В Уилтоне в программу входили беседы с психологом. Обычно во время этих бесед Крисси или молчала, или же старалась отвечать как можно короче, однако вопросы психолога заставляли ее все больше думать о прошлом. Именно тогда она начала собирать вырезки из газет. Вначале Крисси обнаружила часть вырезок в старой коробке из-под туфель, найденной в углу бабушкиного гардероба, затем она отправилась в библиотеку, где ознакомилась с целой подборкой о семьях Марлоу и Хэттон. Она добросовестно переписала все, что могла достать каким-либо другим путем. Затем она внимательно рассмотрела все фотографии, имеющиеся в альбоме бабушки, особенно те, где были изображены ее отец и мать. Эти снимки и еще несколько фотографий, присланных ей управляющим имением матери в Лондоне — очень славным человеком, — и составили ее личный альбом.

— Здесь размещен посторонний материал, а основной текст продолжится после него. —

(* ===== verification/File.v ===== *)
(** Reading and writing files: bmap, readi and writei of [fs.c] against the
    contents of the file. *)

From S2P Require Import Prelude Block Sleeplock Log Tx Fs Bitmap Inode Dinode Iblock.

Open Scope Z_scope.

(** ** One inode and the store *)

Section upd.
Context {S : Type} `{TXL : TxStoreLaws S}.

(** The state [s] with store [t] and entry [i] at [ip]. *)
Definition upd (s : fstate S) (ip : nat) (t : S) (i : inode) : fstate S :=
  FState t (ic_lock s) (<[ip := i]> (icache s)) (fsb s) (fcwd s).

Context (s : fstate S) (ip : nat).
Hypothesis Hip : (ip < length (icache s))%nat.

Lemma upd_self i : icache s !! ip = Some i -> upd s ip (fdk s) i = s.
Proof. intros Hi. unfold upd. rewrite list_insert_id by done. by destruct s. Qed.

Lemma upd_upd t i t' i' : upd (upd s ip t i) ip t' i' = upd s ip t' i'.
Proof. unfold upd. cbn. by rewrite list_insert_insert_eq. Qed.

Lemma wpe_iat t i (Q : inode -> fstate S -> Prop) E : Q i (upd s ip t i) -> wpe (iat ip) (upd s ip t i) Q E.
Proof.
  intros HQ. unfold iat. apply wpe_bind, wpe_get. cbn [upd icache]. rewrite list_lookup_insert_eq by done. by apply wpe_ret.
Qed.

Lemma wpe_imod t i f (Q : unit -> fstate S -> Prop) E : Q tt (upd s ip t (f i)) -> wpe (imod ip f) (upd s ip t i) Q E.
Proof.
  intros HQ. unfold imod. apply wpe_bind, wpe_iat, wpe_modify. cbn [icache upd fdk ic_lock fsb fcwd].
  unfold set_icache. cbn. by rewrite list_insert_insert_eq.
Qed.

Lemma wpe_dk {A} (m : M S A) t i (Q : A -> fstate S -> Prop) E :
  wpe m t (fun a t' => Q a (upd s ip t' i)) (fun w t' => E w (upd s ip t' i)) -> wpe (dk m) (upd s ip t i) Q E.
Proof. unfold wpe, dk, zoom. cbn [view update fdk upd]. by destruct (m t). Qed.

End upd.

Section files.
Context {S : Type} `{TXL : TxStoreLaws S}.
Context (s : fstate S) (ip : nat).
Hypothesis Hip : (ip < length (icache s))%nat.

Local Notation sb := (fsb s).
Context (len : nat) (Hsb : sb_ok sb len).

(** The disk is full: how the operations stop that need a block. *)
Definition disk_full (w : stop) (s' : fstate S) : Prop :=
  w = Panicked "balloc: out of blocks" /\ exists D hs L lim, tview (fdk s') D hs ∅ L lim /\ full sb D.

Lemma alloc_at t D hs L lim i (Q : Z -> fstate S -> Prop) :
  tview t D hs ∅ L lim -> length D = len -> meta_used sb D -> held_used sb D hs -> (size hs < max_held)%nat ->
  bitmaps sb ⊆ L -> (size L < lim)%nat ->
  (forall a t', tview t' (allocated sb D a) hs ∅ ({[a]} ∪ L) lim -> fresh sb D a -> Q a (upd s ip t' i)) ->
  wpe (dk (balloc ROOTDEV sb)) (upd s ip t i) Q disk_full.
Proof.
  intros Hv Hl Hmeta Hheld Hs HBM HL HQ. apply wpe_dk. eapply wpe_mono; [| |by apply (balloc_spec sb len Hsb)].
  - intros a t' (Hv' & Ha & Hf & _). by apply HQ.
  - intros w t' (-> & Hf & Hv'). split; [done|]. by exists D, hs, L, lim.
Qed.

(** Part [n] of the addresses in the inode: n is a direct block, or the
    indirect one. *)
Lemma bmap_addr_spec t D L lim i n (Q : Z -> fstate S -> Prop) :
  tview t D ∅ ∅ L lim -> length D = len -> meta_used sb D -> bitmaps sb ⊆ L -> (size L < lim)%nat ->
  i_dev i = ROOTDEV ->
  (addr_of (i_d i) n <> 0 -> Q (addr_of (i_d i) n) (upd s ip t i)) ->
  (forall a t', addr_of (i_d i) n = 0 -> tview t' (allocated sb D a) ∅ ∅ ({[a]} ∪ L) lim -> fresh sb D a ->
     Q a (upd s ip t' (set_i_d (with_addr (i_d i) n a) i))) ->
  wpe (bmap_addr ip n) (upd s ip t i) Q disk_full.
Proof.
  intros Hv Hl Hmeta HBM HL Hdev H1 H2. unfold bmap_addr. apply wpe_bind, wpe_get. apply wpe_bind, wpe_iat; [done|].
  change (addr_at i n) with (addr_of (i_d i) n). destruct (Z.eqb_spec (addr_of (i_d i) n) 0) as [E|Hne].
  - apply wpe_bind. rewrite Hdev. eapply alloc_at; try done; [by vm_compute; lia|]. intros a t' Hv' Hf.
    apply wpe_bind, wpe_imod; [done|]. apply wpe_ret. by apply H2.
  - by apply wpe_ret, H1.
Qed.

Definition ind_set (di : dinode) : gset Z := if ind di =? 0 then ∅ else {[ind di]}.

Lemma extends_meta D di D' di' : extends sb D di D' di' -> meta_used sb D -> meta_used sb D'.
Proof.
  intros Hg Hm x Hx. pose proof (so_data _ _ Hsb). apply (ex_used _ _ _ _ _ Hg); [lia|by apply Hm].
Qed.

Lemma bread_data {A} t D hs L lim i x (K : nat -> block -> M (fstate S) A) (Q : A -> fstate S -> Prop) E :
  tview t D hs ∅ L lim -> length D = len -> data_used sb D x -> (forall k, hs !! k <> Some x) -> (size hs < max_held)%nat ->
  (forall k t', hs !! k = None -> tview t' D (<[k := x]> hs) ∅ L lim -> wpe (K k (dat D x)) (upd s ip t' i) Q E) ->
  wpe (bp ← dk (tx_bread ROOTDEV x); d ← dk (tx_data bp); K bp d) (upd s ip t i) Q E.
Proof.
  intros Hv Hl Hx Hn Hs HK. destruct (data_used_range sb len Hsb D x Hx) as [Hr _]. pose proof (so_size _ _ Hsb).
  destruct (lookup_lt_is_Some_2 D (Z.to_nat x)) as [d Hd]; [lia|].
  apply wpe_bind, wpe_dk. eapply wpe_tbread; [done|lia|done|done|]. intros k t' Hk Hv'.
  apply wpe_bind, wpe_dk. eapply wpe_tdata; [done|apply lookup_insert_eq|done|].
  assert (dat D x = d) as <- by (unfold dat; by rewrite Hd). by apply HK.
Qed.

В Уилтоне Крисси вела себя вполне пристойно. Она не любила других «трудных» детей, не любила учителей и психологов, и у нее не было подруг, однако она предпочитала оставаться там, а не в каком-либо другом месте. Она немного потерпит, пока ей не исполнится восемнадцать лет, тогда она сможет получить деньги, оставленные ей матерью, — пять миллионов долларов. А когда ей исполнится двадцать один, она получит наследство отца — три миллиона долларов.

Весной этого года началась сильная эпидемия гриппа, которая унесла Патрисию Марлоу. Крисси стояла у края могилы с каменным лицом и сухими глазами. И бабушка, и тетя всегда учили ее, что неприлично проявлять прилюдно свое горе, стыдно даже чувствовать его.

Крисси, как и ее двоюродные братья и сестры, унаследовала еще один миллион долларов.

Гвен Уинслоу была разочарована, унаследовав от матери лишь шесть миллионов долларов. Остальную часть своего состояния Патрисия Марлоу завещала различным благотворительным организациям. Однако Гвен унаследовала дом на Парк-авеню, дом в Ньюпорте и дом в Палм-Бич, равно как и контроль над всем имуществом и предприятиями Марлоу.

То ли Гвен Уинслоу почувствовала после смерти матери свободу, то ли была настолько потрясена случившимся, что испытала какой-то срыв. Во всяком случае, ровно через неделю после похорон матери она подала на развод с Рудольфом Уинслоу. Неужели она все-таки узнала о похождениях Рудольфа? Или же ей надоело его неумелое руководство предприятиями Марлоу? Или, может быть, она просто ждала, когда умрет мать? Консервативная Патрисия никогда бы не допустила, чтобы развод запятнал имя Марлоу. Можно было руководить мужем или игнорировать его, но ни в коем случае не разводиться с ним.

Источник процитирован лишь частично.